# amil....need very short intro essay



## lynnie (Nov 13, 2011)

Hi- does anybody have a link to a short introduction for dummies type thing for amillenialism? Not a book, we have good books. I am hoping for a few to several pages with the most basic highlights. I don't even want a booklet, I just want something that hits the most basic arguements briefly. I wonder if Riddlebarger ever wrote up something distilled way down into a few pages.

Also, if you have anything very very short on why we reject dispensationalism in favor of- HORROR OF HORRORS- " Replacement theory" ...(it could be amil, historic premil or postmil, but the point is, it explains why the church replaces Israel in the New Covenant)...that would be useful too. 

The tone of anything needs to be kind towards Dispensationalists, not contemptuous or belittling.

Thanks for any help.

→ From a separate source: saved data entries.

#[local] Instance records : Records unit := {|
  rd_client _ w := (Ok (Client ClientSchema "d-1" "f-1" "active"), w);
  rd_realm _ w := (Ok (Realm RealmSchema "f-1" "active" "" "" None), w);
  rd_repository _ w := (Ok (RepoRec RepositorySchema "e-1" "f-1" "" "" "active" 1%Z "" "" "" None), w);
  rd_grant _ w := (Err ENotExist, w);
  rd_normalizeBranding s := Ok s;
  rd_validateRelease _ _ := None;
  rd_verifyRelease _ _ _ w := (None, w)
|}.

#[local] Instance locks : Locks unit := {|
  lk_inspect _ _ w := (Ok (Some (AdminLock "/a.dwg" "tok" "d-1" (FormatComment meta))), w);
  lk_unlock _ _ _ _ w := (None, w)
|}.

#[local] Instance owners : Owners unit := {| ow_pathOwner := None |}.

#[local] Instance host : Host unit := {|
  ho_now w := (20%Z, w); ho_ctxErr w := (None, w);
  ho_lstat _ w := (Err ENotExist, w); ho_stat _ w := (Err ENotExist, w); ho_readlink _ w := (Err ENotExist, w);
  ho_symlink _ _ w := (None, w); ho_mkdirAll _ w := (None, w); ho_syncDirectory _ w := (None, w);
  ho_readFile _ w := (Err ENotExist, w); ho_readDir _ w := (Ok [], w);
  ho_lockFile _ _ w := (None, w); ho_unlockFile _ w := (tt, w); ho_noSuchProcess _ w := (false, w);
  ho_output _ _ w := (Err ENotExist, w)
|}.

#[local] Instance disk : Disk unit := {|
  dk_read w := (None, w);
  dk_write w := (None, w);
  dk_digest realm t := realm ++ ":" ++ tk_OperationID t ++ ":" ++ tk_Payload t
|}.
(* ===== verification/LockReleases.v ===== *)
(** * LockReleases: asking the holder of a lock to give it up

    Models src/pkg/repoworker/lock_release_store.go (the durable requests),
    lock_release_worker.go (the control requests that make and answer them) and
    the sweep of lock_release_maintenance.go.

    A record lives in one file whose name is a digest of repository, observed
    token and requester; every path of the source is that name joined to the root,
    so a file is its name here.  The class [ReleaseFiles] is the directory, the
    digest and the identifier source; [Projector] is the interface the worker
    publishes through; [ReleaseWire] holds the JSON codec of these messages and
    the text of an error. *)
From S2P Require Import Prelude GoStrings Passport ControlTickets ServerBase RealmRecords LockAuthority ServerHost.
From Stdlib Require Import Ascii String.

Open Scope string_scope.
Open Scope go_scope.

Definition lockReleaseRequestSchema : string := "filees.lock-release-request/v1".
Definition DefaultLockReleaseRequestTTL : Duration := (3 * Hour)%Z.
Definition LockReleaseRetention : Duration := (7 * 24 * Hour)%Z.

Inductive LockReleaseState := Pending | Dismissed | Accepted | LockGone | Expired | Stale | OtherState (s : string).

#[export] Instance LockReleaseState_eq_dec : EqDecision LockReleaseState.
Proof. solve_decision. Defined.

Definition stateName (s : LockReleaseState) : string :=
  match s with
  | Pending => "pending" | Dismissed => "dismissed" | Accepted => "accepted" | LockGone => "lock_gone"
  | Expired => "expired" | Stale => "stale" | OtherState s => s
  end.

Record LockReleaseRecord := Rec {
  lr_Schema : string;
  lr_RequestID : string;
  lr_RepoID : string;
  lr_Path : string;
  lr_ObservedLockID : string;
  lr_RequesterClientID : string;
  lr_RequesterRealmID : string;
  lr_HolderClientID : string;
  lr_HolderRealmID : string;
  lr_State : LockReleaseState;
  lr_CreatedAt : Time;
  lr_UpdatedAt : Time;
  lr_ExpiresAt : Time
}.

#[export] Instance LockReleaseRecord_eq_dec : EqDecision LockReleaseRecord.
Proof. solve_decision. Defined.

Record LockReleaseRequest := Req {
  li_RepoID : string;
  li_Path : string;
  li_ObservedLockID : string;
  li_RequesterClientID : string;
  li_RequesterRealmID : string;
  li_HolderClientID : string;
  li_HolderRealmID : string
}.

(** The zero value beside an error. *)
Definition zeroRecord : LockReleaseRecord := Rec "" "" "" "" "" "" "" "" "" (OtherState "") 0%Z 0%Z 0%Z.

Definition withStateAt (s : LockReleaseState) (t : Time) (r : LockReleaseRecord) : LockReleaseRecord :=
  Rec (lr_Schema r) (lr_RequestID r) (lr_RepoID r) (lr_Path r) (lr_ObservedLockID r) (lr_RequesterClientID r)
      (lr_RequesterRealmID r) (lr_HolderClientID r) (lr_HolderRealmID r) s (lr_CreatedAt r) t (lr_ExpiresAt r).

Definition withHolderAt (client realm : string) (t : Time) (r : LockReleaseRecord) : LockReleaseRecord :=
  Rec (lr_Schema r) (lr_RequestID r) (lr_RepoID r) (lr_Path r) (lr_ObservedLockID r) (lr_RequesterClientID r)
      (lr_RequesterRealmID r) client realm (lr_State r) (lr_CreatedAt r) t (lr_ExpiresAt r).
(** C22. The store is well typed at all times: whatever operations ran, wherever
    they failed or died, every file holds a record that passes its validation
    (identifiers, a canonical path, a known state, ordered instants, a requester who
    is not the holder) under the name its key determines, so there is at most one
    record for a repository, an observed token and a requester. *)
Theorem release_store_well_typed s : reached s ->
  (forall file r, ls_files s !! file = Some r -> validateRecord r = None /\ lr_RequesterClientID r <> lr_HolderClientID r /\ file = keyOf r) /\
  (forall file r file' r', ls_files s !! file = Some r -> ls_files s !! file' = Some r' -> sameRequest r r' -> file = file' /\ r = r').
Proof.
  intros Hs. apply reached_wf in Hs. split.
  - intros file r Hr. destruct (Hs _ _ Hr) as [Hv Hk]. split; [done|]. split; [|done].
    unfold validateRecord in Hv. autorewrite with filees in Hv. destruct Hv as (_&_&_&_&_&_&_&Hv&_). by bool_to_prop.
  - intros file r file' r' Hr Hr' (E1 & E2 & E3). destruct (Hs _ _ Hr) as [_ Hk], (Hs _ _ Hr') as [_ Hk'].
    assert (file = file') as -> by (rewrite Hk, Hk'; unfold keyOf; congruence). split; [done|congruence].
Qed.

(** C21. Only the holder answers: if after an operation a record stands accepted or
    dismissed that did not stand so before, the operation was an answer by the
    record's current holder, whose session may write the repository, and in this
    very operation the server saw the path locked by that holder under the token the
    request is about. *)
Theorem release_answered_by_holder s op file r' : reached s ->
  let s0 := MkLS (ls_world s) (ls_files s) [] in
  ls_files (perform op s0) !! file = Some r' -> lr_State r' = Accepted \/ lr_State r' = Dismissed -> ls_files s !! file <> Some r' ->
  exists se t lock, op = OpLockRelease se t /\ tk_Type t <> TicketRequestLockRelease /\
    lr_HolderClientID r' = se_ClientID se /\ sessionCanWriteRepository se (lr_RepoID r') = true /\
    SawLock (lr_RepoID r') (lr_Path r') (Ok (Some lock)) ∈ ls_log (perform op s0) /\
    al_Token lock = lr_ObservedLockID r' /\ al_Owner lock = se_ClientID se.
Proof.
  intros Hs s0 Hr Hst Hne. apply reached_wf in Hs. pose proof (perform_good op s0 Hs) as Hg.
  pose proof (good_steps _ _ _ Hg file) as Hsteps. rewrite Hr in Hsteps.
  destruct (decided_by _ _ _ _ Hsteps Hst) as [E|Hmay]; [done|]. unfold actor in Hmay. destruct op as [se t| |]; [|done..].
  case_bool_decide; [done|]. destruct Hmay as (? & ? & lock & ? & ? & ?). exists se, t, lock. done.
Qed.

(** C23. An answer stands: a record that is no longer pending is found unchanged
    after any further operations, unless the server's clock has meanwhile shown its
    expiry; and one that was accepted, or whose lock is gone or replaced, stays for
    seven days after its last change. *)
Theorem release_decision_stands s l s' file r : reached s -> run s l s' -> ls_files s !! file = Some r -> lr_State r <> Pending ->
  ls_files s' !! file = Some r \/
  exists t, SawTime t ∈ l /\ (lr_ExpiresAt r <= t)%Z /\
    (settled r -> exists t', SawTime t' ∈ l /\ (lr_UpdatedAt r + LockReleaseRetention <= t')%Z).
Proof.
  intros Hs Hrun Hr Hst. apply reached_wf in Hs. induction Hrun as [s|s l s1 l1 s2 Hrun IH Hstep]; [by left|].
  assert (Hsub : forall x, x ∈ l -> x ∈ app l1 l) by (intros x Hx; apply elem_of_app; by right).
  destruct (IH Hs Hr) as [Hr1|(t & Ht & He & Hret)].
  2: { right. exists t. split; [by apply Hsub|]. split; [done|]. intros Hset. destruct (Hret Hset) as (t' & ? & ?). exists t'. auto. }
  pose proof (run_wf _ _ _ Hs Hrun) as Hwf1. destruct Hstep as [s1 op|s1 w]; [|by left].
  pose proof (perform_good op (MkLS (ls_world s1) (ls_files s1) []) Hwf1) as Hg.
  pose proof (good_steps _ _ _ Hg file) as Hsteps. cbn [ls_files] in Hsteps. rewrite Hr1 in Hsteps.
  destruct (settled_stays _ _ _ _ Hsteps Hst) as [->|(t & Ht & He & Hret)]; [by left|right].
  exists t. split; [apply elem_of_app; by left|]. split; [done|]. intros Hset. destruct (Hret Hset) as (t' & ? & ?).
  exists t'. split; [apply elem_of_app; by left|done].
Qed.

End Operations.

(** ** A concrete deployment *)
Module ReleaseDemo.

Definition hexHyphen (c : ascii) : bool :=
  ((0x30 <=? byte c) && (byte c <=? 0x39))%Z || ((0x61 <=? byte c) && (byte c <=? 0x66))%Z || Ascii.eqb c "-".

#[local] Instance ids : Ids := {|
  isUUID id := negb (bool_decide (id = "")) && allb hexHyphen id;
  uuidString id := id
|}.
#[local] Instance codec : Comments := {| marshalMeta _ := "m"; unmarshalMeta _ := None |}.
#[local] Instance tables : UnicodeTables := {| u_lower := id; u_upper := id; u_format _ := false |}.

(** The world is the clock. *)
#[local] Instance wire : Wire (LS Time) := {|
  x_marshalExecution := ex_Comment; x_marshalReplacement := rp_Mode; x_marshalTicket _ := None; x_marshalCancel _ := None;
  x_execution _ := None; x_replacement _ := None; x_cancel _ := None; x_executionResult _ := None;
  x_replacementResult _ := None; x_cancelResult _ := None; x_isUUID := isUUID; x_sha1UUID s := s;
  x_parseTime _ := Some 1%Z; x_formatTime _ := "t"; x_otherTicket _ := None; x_otherResult _ := None;
  x_inCatalogue _ _ := true; x_newUUID w := ("", w); x_ctxErr w := (None, w); x_wallNow w := (1%Z, w); x_exchange := None
|}.
#[local] Instance messages : ReleaseWire := {|
  z_request _ := Some (RequestPayload "e-1" "a.dwg" "tok");
  z_decision _ := Some "c-1";
  z_result r := Some (lq_State r);
  z_errorText _ := "error"
|}.
#[local] Instance mortal : Mortal Time := {| dies w := (false, w) |}.
#[local] Instance records : Records Time := {|
  rd_client _ w := (Err ENotExist, w); rd_realm _ w := (Err ENotExist, w); rd_repository _ w := (Err ENotExist, w);
  rd_grant _ w := (Err ENotExist, w); rd_normalizeBranding s := Ok s; rd_validateRelease _ _ := None; rd_verifyRelease _ _ _ w := (None, w)
|}.
#[local] Instance locks : Locks Time := {|
  lk_inspect _ _ w := (Ok (Some (AdminLock "/a.dwg" "tok" "b-1" "")), w);
  lk_unlock _ _ _ _ w := (None, w)
|}.
#[local] Instance host : Host Time := {|
  ho_now w := (w, w); ho_ctxErr w := (None, w);
  ho_lstat _ w := (Err ENotExist, w); ho_stat _ w := (Err ENotExist, w); ho_readlink _ w := (Err ENotExist, w);
  ho_symlink _ _ w := (None, w); ho_mkdirAll _ w := (None, w); ho_syncDirectory _ w := (None, w);
  ho_readFile _ w := (Err ENotExist, w); ho_readDir _ w := (Ok [], w);
  ho_lockFile _ _ w := (None, w); ho_unlockFile _ w := (tt, w); ho_noSuchProcess _ w := (false, w); ho_output _ _ w := (Err ENotExist, w)
|}.
#[local] Instance projector : Projector Time := {| pj_publish _ _ _ w := (None, w) |}.

Fixpoint times (n : nat) (c : ascii) : string := match n with O => "" | S n => String c (times n c) end.

#[local] Instance disk : ReleaseDisk Time := {|
  rk_read w := (None, w); rk_write w := (None, w); rk_lstat _ w := (Ok (true, 500%Z), w); rk_entries w := ([], w);
  rk_newUUID w := ("c-1", w);
  rk_digest x := times 64 (if HasPrefix x "e-1" then "a"%char else "0"%char)
|}.

Lemma digest_names x : recordName (rk_digest x ++ ".json") = true.
Proof. cbn [rk_digest disk]. by destruct (HasPrefix x "e-1"). Qed.

Definition store : Store := MkStore "/releases" 0%Z.
Definition asks : Session := Sess "a-1" "f-1" [Repo "e-1" "" "" "rw" "active" "" "" "" "" "" ""].
Definition holds : Session := Sess "b-1" "f-2" [Repo "e-1" "" "" "rw" "active" "" "" "" "" "" ""].
Definition ticket (typ : string) : Ticket := Passport.Tick "filees.control/v1" "0-1" "0-2" typ "a-1" "t" "{}".

Definition file : string := times 64 "a"%char ++ ".json".
Definition pending : LS Time := perform store (OpLockRelease asks (ticket TicketRequestLockRelease)) (start 5%Z).
Definition accept : operation := OpLockRelease holds (ticket TicketAcceptLockRelease).
Definition accepted : LS Time := perform store accept (MkLS (ls_world pending) (ls_files pending) []).
Definition swept : LS Time := perform store (OpSweep "/wc") (MkLS (ls_world accepted) (ls_files accepted) []).

Definition record (s : LockReleaseState) : LockReleaseRecord :=
  Rec lockReleaseRequestSchema "c-1" "e-1" "a.dwg" "tok" "a-1" "f-1" "b-1" "" s 5%Z 5%Z (5 + DefaultLockReleaseRequestTTL)%Z.

Lemma run_pending : run store (start 5%Z) (app (ls_log pending) []) pending.
Proof. eapply run_snoc; [constructor|]. apply (lstep_op store (start 5%Z)). Qed.

Lemma reached_pending : reached store pending.
Proof. exists 5%Z, (app (ls_log pending) []). exact run_pending. Qed.

Lemma reached_accepted : reached store accepted.
Proof.
  exists 5%Z, (app (ls_log accepted) (app (ls_log pending) [])). eapply run_snoc; [exact run_pending|]. apply (lstep_op store pending accept).
Qed.

Lemma release_store_well_typed_witness : ls_files accepted !! file = Some (record Accepted) /\ file = keyOf (W := Time) (record Accepted).
Proof.
  split; [vm_compute; reflexivity|].
  refine (proj2 (proj2 (proj1 (release_store_well_typed store digest_names accepted reached_accepted) file (record Accepted) _))).
  vm_compute. reflexivity.
Defined.

Lemma release_answered_by_holder_witness : exists se t lock, accept = OpLockRelease se t /\ tk_Type t <> TicketRequestLockRelease /\
  lr_HolderClientID (record Accepted) = se_ClientID se /\ al_Owner lock = se_ClientID se.
Proof.
  destruct (release_answered_by_holder store digest_names pending accept file (record Accepted) reached_pending)
    as (se & t & lock & H1 & H2 & H3 & _ & _ & _ & H4).
  - vm_compute. reflexivity.
  - left. reflexivity.
  - vm_compute. discriminate.
  - exists se, t, lock. split; [exact H1|]. split; [exact H2|]. split; [exact H3|exact H4].
Defined.

Lemma release_decision_stands_witness : ls_files swept !! file = Some (record Accepted) \/
  exists t, SawTime t ∈ app (ls_log swept) [] /\ (lr_ExpiresAt (record Accepted) <= t)%Z.
Proof.
  destruct (release_decision_stands store digest_names accepted (app (ls_log swept) []) swept file (record Accepted) reached_accepted)
    as [H|(t & H1 & H2 & _)].
  - eapply run_snoc; [constructor|]. apply (lstep_op store accepted (OpSweep "/wc")).
  - vm_compute. reflexivity.
  - discriminate.
  - left. exact H.
  - right. exists t. split; [exact H1|exact H2].
Defined.

End ReleaseDemo.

Again,I am only looking for very short pieces.


----------



## Unoriginalname (Nov 13, 2011)

I always thought this was a good review of all the views:
Endtimes Q&A | HeadHeartHand Blog 
I always feel that showing all the views together is a good technique and gets people to think.


----------



## Peairtach (Nov 13, 2011)

> " Replacement theory" .



This is perjorative term used by Dispensationalists. I reject Dispensationalism, but like many Covenant Theologians like John Murray, follow an expansionist Covenant Theology with respect to the Jews, rather than either Dispensationalism or "Replacement Theology".

Most of the Jews are cut out of the Abrahamic Covenantal Olive Tree (Romans 9-11), and the Jews and Gentiles who believe in Christ and their children form the Israel of God ( Gal 6:16) and the Commonwealth of Israel (Eph 2:12), the Church.

In the meantime, the cut-off branches, i.e. unbelieving Jews aren't utterly forgotten by God, but numbers of them are reingrafted, and after a long period of national apostasy, they will be reingrafted on a national basis, leading to further blessing for the world and the worldwide dominance of the Israel of God:



> They will fall by the edge of the sword and be led captive among all nations, and Jerusalem will be trampled underfoot by the Gentiles, until the times of the Gentiles are fulfilled. (Luke 21:24, ESV)


----------



## Goodcheer68 (Nov 13, 2011)

http://www.perimeter.org/podcasts/pope/f-Millennium.pdf

This is a clear amil- explanation that walks someone through questions that arise from Revelation 20. It is in a Q&A format.


----------



## lynnie (Nov 13, 2011)

Patrick, that is EXACTLY PERFECTLY what I needed and I really appreciate you posting it. I am going to put a copy in the church library too. A lot of people just will not read books and I didn't know where to find the cliff notes version on this.

Did you know that some people actually believe a "wierd doctrine" that the rapture and the end of the age happen at the same time, and the OT promises are to the church and not to the Jews and Israel ? Imagine. I am in a touchy situation I don't want to get into here, and so far I have kept my mouth shut, but I needed something real brief for next time, and Riddlebarger's book just wasn't gonna work. Thanks again. Good old PB, somebody somewhere can usually find what you are looking for.


----------



## Goodcheer68 (Nov 13, 2011)

I am glad you will be able to use it. I can't recall how I came across the pdf, but I have given it to a few people and light bulbs have turned on for them. When it comes to the whole rapture/eschatology I am careful with whom I talk to about it. I have a lot of Calvary Chapel and pentecostal friends and any mention of amil/calvin/covenant etc and they automatically think you are part of a cult.


----------



## JM (Nov 13, 2011)

[video=youtube;PzxLXxv1rio]http://www.youtube.com/watch?v=PzxLXxv1rio&feature=channel_video_title[/video]


----------



## lynnie (Nov 13, 2011)

Goodcheer68 said:


> I am glad you will be able to use it. I can't recall how I came across the pdf, but I have given it to a few people and light bulbs have turned on for them. When it comes to the whole rapture/eschatology I am careful with whom I talk to about it. I have a lot of Calvary Chapel and pentecostal friends and any mention of amil/calvin/covenant etc and they automatically think you are part of a cult.



Uh, yeah, we had some people over for dinner last night which precipitated my question. Relatively new to the church and very nice, but I didn't know them at all. They have spent the last 5 years at a Calvary Chapel. Do I need to say more? So far they seem very happy with the church and preaching so we will see. Hub and I do the library and I realized we really need something short and sweet on hand. A lot of people have never been exposed to anything else, and I want the first exposure to be intelligently laid out and biblical, as well as brief in some cases. All we have are books. So this will be perfect- whether it convinces or not I do not know, but at least it lays out the doctrine well. Thanks again.


----------